### Work request
Each line of the material below needs to be returned exactly as written.

### Extracted information

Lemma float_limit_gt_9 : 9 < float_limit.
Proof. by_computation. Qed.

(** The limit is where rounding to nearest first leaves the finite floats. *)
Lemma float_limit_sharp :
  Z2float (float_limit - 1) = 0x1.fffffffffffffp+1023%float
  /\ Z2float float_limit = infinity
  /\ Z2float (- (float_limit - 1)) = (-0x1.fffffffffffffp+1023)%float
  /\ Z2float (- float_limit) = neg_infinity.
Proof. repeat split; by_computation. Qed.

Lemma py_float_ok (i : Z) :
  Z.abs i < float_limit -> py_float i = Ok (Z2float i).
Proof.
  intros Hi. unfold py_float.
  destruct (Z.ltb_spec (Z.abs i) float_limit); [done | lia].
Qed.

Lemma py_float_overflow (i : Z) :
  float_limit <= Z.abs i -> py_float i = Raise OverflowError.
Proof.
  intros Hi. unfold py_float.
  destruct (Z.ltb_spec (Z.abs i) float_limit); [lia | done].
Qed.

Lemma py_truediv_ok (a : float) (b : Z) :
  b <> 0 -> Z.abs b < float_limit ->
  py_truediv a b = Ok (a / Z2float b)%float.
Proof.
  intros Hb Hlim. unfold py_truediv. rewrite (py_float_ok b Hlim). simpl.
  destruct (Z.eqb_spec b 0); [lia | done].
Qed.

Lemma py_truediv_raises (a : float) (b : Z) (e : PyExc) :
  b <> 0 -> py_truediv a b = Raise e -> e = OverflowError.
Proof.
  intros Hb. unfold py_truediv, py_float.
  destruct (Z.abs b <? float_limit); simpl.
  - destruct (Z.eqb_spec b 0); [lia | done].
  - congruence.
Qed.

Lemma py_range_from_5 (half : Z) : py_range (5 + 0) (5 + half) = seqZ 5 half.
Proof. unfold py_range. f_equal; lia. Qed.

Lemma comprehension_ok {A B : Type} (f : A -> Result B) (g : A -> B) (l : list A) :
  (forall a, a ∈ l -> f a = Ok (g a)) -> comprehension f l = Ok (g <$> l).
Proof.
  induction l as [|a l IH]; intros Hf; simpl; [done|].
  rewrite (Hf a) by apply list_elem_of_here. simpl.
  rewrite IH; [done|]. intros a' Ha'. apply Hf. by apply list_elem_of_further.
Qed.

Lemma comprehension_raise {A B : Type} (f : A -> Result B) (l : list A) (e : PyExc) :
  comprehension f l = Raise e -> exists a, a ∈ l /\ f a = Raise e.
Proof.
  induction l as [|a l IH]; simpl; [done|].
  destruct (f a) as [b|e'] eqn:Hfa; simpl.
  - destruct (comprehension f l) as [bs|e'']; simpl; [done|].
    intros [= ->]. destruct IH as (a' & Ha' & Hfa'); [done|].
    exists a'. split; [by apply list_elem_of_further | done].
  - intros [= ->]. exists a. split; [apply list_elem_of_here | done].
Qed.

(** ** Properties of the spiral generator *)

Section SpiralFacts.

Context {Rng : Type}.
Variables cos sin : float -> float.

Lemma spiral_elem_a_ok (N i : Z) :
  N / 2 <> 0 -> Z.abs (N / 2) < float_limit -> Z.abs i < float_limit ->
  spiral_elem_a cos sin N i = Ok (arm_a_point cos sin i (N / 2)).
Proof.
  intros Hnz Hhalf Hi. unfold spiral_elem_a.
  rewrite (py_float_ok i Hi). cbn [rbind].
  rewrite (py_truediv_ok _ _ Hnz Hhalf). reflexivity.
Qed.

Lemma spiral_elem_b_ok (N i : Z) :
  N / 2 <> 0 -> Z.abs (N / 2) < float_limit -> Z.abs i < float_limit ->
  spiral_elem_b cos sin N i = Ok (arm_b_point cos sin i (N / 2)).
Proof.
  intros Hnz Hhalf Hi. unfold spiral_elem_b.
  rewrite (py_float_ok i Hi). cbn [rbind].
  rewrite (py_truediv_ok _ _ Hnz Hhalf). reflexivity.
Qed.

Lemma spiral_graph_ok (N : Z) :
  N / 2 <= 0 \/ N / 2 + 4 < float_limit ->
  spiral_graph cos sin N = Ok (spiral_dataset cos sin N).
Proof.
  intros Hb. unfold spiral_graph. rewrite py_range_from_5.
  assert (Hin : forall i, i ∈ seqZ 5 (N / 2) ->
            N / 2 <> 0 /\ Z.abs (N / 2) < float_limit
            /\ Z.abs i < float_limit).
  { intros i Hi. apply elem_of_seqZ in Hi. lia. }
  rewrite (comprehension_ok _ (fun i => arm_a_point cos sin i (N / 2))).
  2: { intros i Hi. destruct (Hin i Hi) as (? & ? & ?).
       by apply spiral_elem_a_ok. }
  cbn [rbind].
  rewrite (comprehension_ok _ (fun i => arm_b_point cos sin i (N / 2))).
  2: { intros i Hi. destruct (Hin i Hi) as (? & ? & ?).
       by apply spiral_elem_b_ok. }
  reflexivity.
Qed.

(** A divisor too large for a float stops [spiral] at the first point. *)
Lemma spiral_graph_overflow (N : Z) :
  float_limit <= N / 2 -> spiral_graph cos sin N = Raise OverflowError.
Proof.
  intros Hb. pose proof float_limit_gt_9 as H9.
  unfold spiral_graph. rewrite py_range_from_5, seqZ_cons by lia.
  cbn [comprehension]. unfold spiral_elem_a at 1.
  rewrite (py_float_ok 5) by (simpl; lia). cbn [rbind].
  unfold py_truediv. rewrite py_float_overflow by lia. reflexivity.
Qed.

### Task solution
Lemma float_limit_gt_9 : 9 < float_limit.
Proof. by_computation. Qed.

(** The limit is where rounding to nearest first leaves the finite floats. *)
Lemma float_limit_sharp :
  Z2float (float_limit - 1) = 0x1.fffffffffffffp+1023%float
  /\ Z2float float_limit = infinity
  /\ Z2float (- (float_limit - 1)) = (-0x1.fffffffffffffp+1023)%float
  /\ Z2float (- float_limit) = neg_infinity.
Proof. repeat split; by_computation. Qed.

Lemma py_float_ok (i : Z) :
  Z.abs i < float_limit -> py_float i = Ok (Z2float i).
Proof.
  intros Hi. unfold py_float.
  destruct (Z.ltb_spec (Z.abs i) float_limit); [done | lia].
Qed.

Lemma py_float_overflow (i : Z) :
  float_limit <= Z.abs i -> py_float i = Raise OverflowError.
Proof.
  intros Hi. unfold py_float.
  destruct (Z.ltb_spec (Z.abs i) float_limit); [lia | done].
Qed.

Lemma py_truediv_ok (a : float) (b : Z) :
  b <> 0 -> Z.abs b < float_limit ->
  py_truediv a b = Ok (a / Z2float b)%float.
Proof.
  intros Hb Hlim. unfold py_truediv. rewrite (py_float_ok b Hlim). simpl.
  destruct (Z.eqb_spec b 0); [lia | done].
Qed.

Lemma py_truediv_raises (a : float) (b : Z) (e : PyExc) :
  b <> 0 -> py_truediv a b = Raise e -> e = OverflowError.
Proof.
  intros Hb. unfold py_truediv, py_float.
  destruct (Z.abs b <? float_limit); simpl.
  - destruct (Z.eqb_spec b 0); [lia | done].
  - congruence.
Qed.

Lemma py_range_from_5 (half : Z) : py_range (5 + 0) (5 + half) = seqZ 5 half.
Proof. unfold py_range. f_equal; lia. Qed.

Lemma comprehension_ok {A B : Type} (f : A -> Result B) (g : A -> B) (l : list A) :
  (forall a, a ∈ l -> f a = Ok (g a)) -> comprehension f l = Ok (g <$> l).
Proof.
  induction l as [|a l IH]; intros Hf; simpl; [done|].
  rewrite (Hf a) by apply list_elem_of_here. simpl.
  rewrite IH; [done|]. intros a' Ha'. apply Hf. by apply list_elem_of_further.
Qed.

Lemma comprehension_raise {A B : Type} (f : A -> Result B) (l : list A) (e : PyExc) :
  comprehension f l = Raise e -> exists a, a ∈ l /\ f a = Raise e.
Proof.
  induction l as [|a l IH]; simpl; [done|].
  destruct (f a) as [b|e'] eqn:Hfa; simpl.
  - destruct (comprehension f l) as [bs|e'']; simpl; [done|].
    intros [= ->]. destruct IH as (a' & Ha' & Hfa'); [done|].
    exists a'. split; [by apply list_elem_of_further | done].
  - intros [= ->]. exists a. split; [apply list_elem_of_here | done].
Qed.

(** ** Properties of the spiral generator *)

Section SpiralFacts.

Context {Rng : Type}.
Variables cos sin : float -> float.

Lemma spiral_elem_a_ok (N i : Z) :
  N / 2 <> 0 -> Z.abs (N / 2) < float_limit -> Z.abs i < float_limit ->
  spiral_elem_a cos sin N i = Ok (arm_a_point cos sin i (N / 2)).
Proof.
  intros Hnz Hhalf Hi. unfold spiral_elem_a.
  rewrite (py_float_ok i Hi). cbn [rbind].
  rewrite (py_truediv_ok _ _ Hnz Hhalf). reflexivity.
Qed.

Lemma spiral_elem_b_ok (N i : Z) :
  N / 2 <> 0 -> Z.abs (N / 2) < float_limit -> Z.abs i < float_limit ->
  spiral_elem_b cos sin N i = Ok (arm_b_point cos sin i (N / 2)).
Proof.
  intros Hnz Hhalf Hi. unfold spiral_elem_b.
  rewrite (py_float_ok i Hi). cbn [rbind].
  rewrite (py_truediv_ok _ _ Hnz Hhalf). reflexivity.
Qed.

Lemma spiral_graph_ok (N : Z) :
  N / 2 <= 0 \/ N / 2 + 4 < float_limit ->
  spiral_graph cos sin N = Ok (spiral_dataset cos sin N).
Proof.
  intros Hb. unfold spiral_graph. rewrite py_range_from_5.
  assert (Hin : forall i, i ∈ seqZ 5 (N / 2) ->
            N / 2 <> 0 /\ Z.abs (N / 2) < float_limit
            /\ Z.abs i < float_limit).
  { intros i Hi. apply elem_of_seqZ in Hi. lia. }
  rewrite (comprehension_ok _ (fun i => arm_a_point cos sin i (N / 2))).
  2: { intros i Hi. destruct (Hin i Hi) as (? & ? & ?).
       by apply spiral_elem_a_ok. }
  cbn [rbind].
  rewrite (comprehension_ok _ (fun i => arm_b_point cos sin i (N / 2))).
  2: { intros i Hi. destruct (Hin i Hi) as (? & ? & ?).
       by apply spiral_elem_b_ok. }
  reflexivity.
Qed.

(** A divisor too large for a float stops [spiral] at the first point. *)
Lemma spiral_graph_overflow (N : Z) :
  float_limit <= N / 2 -> spiral_graph cos sin N = Raise OverflowError.
Proof.
  intros Hb. pose proof float_limit_gt_9 as H9.
  unfold spiral_graph. rewrite py_range_from_5, seqZ_cons by lia.
  cbn [comprehension]. unfold spiral_elem_a at 1.
  rewrite (py_float_ok 5) by (simpl; lia). cbn [rbind].
  unfold py_truediv. rewrite py_float_overflow by lia. reflexivity.
Qed.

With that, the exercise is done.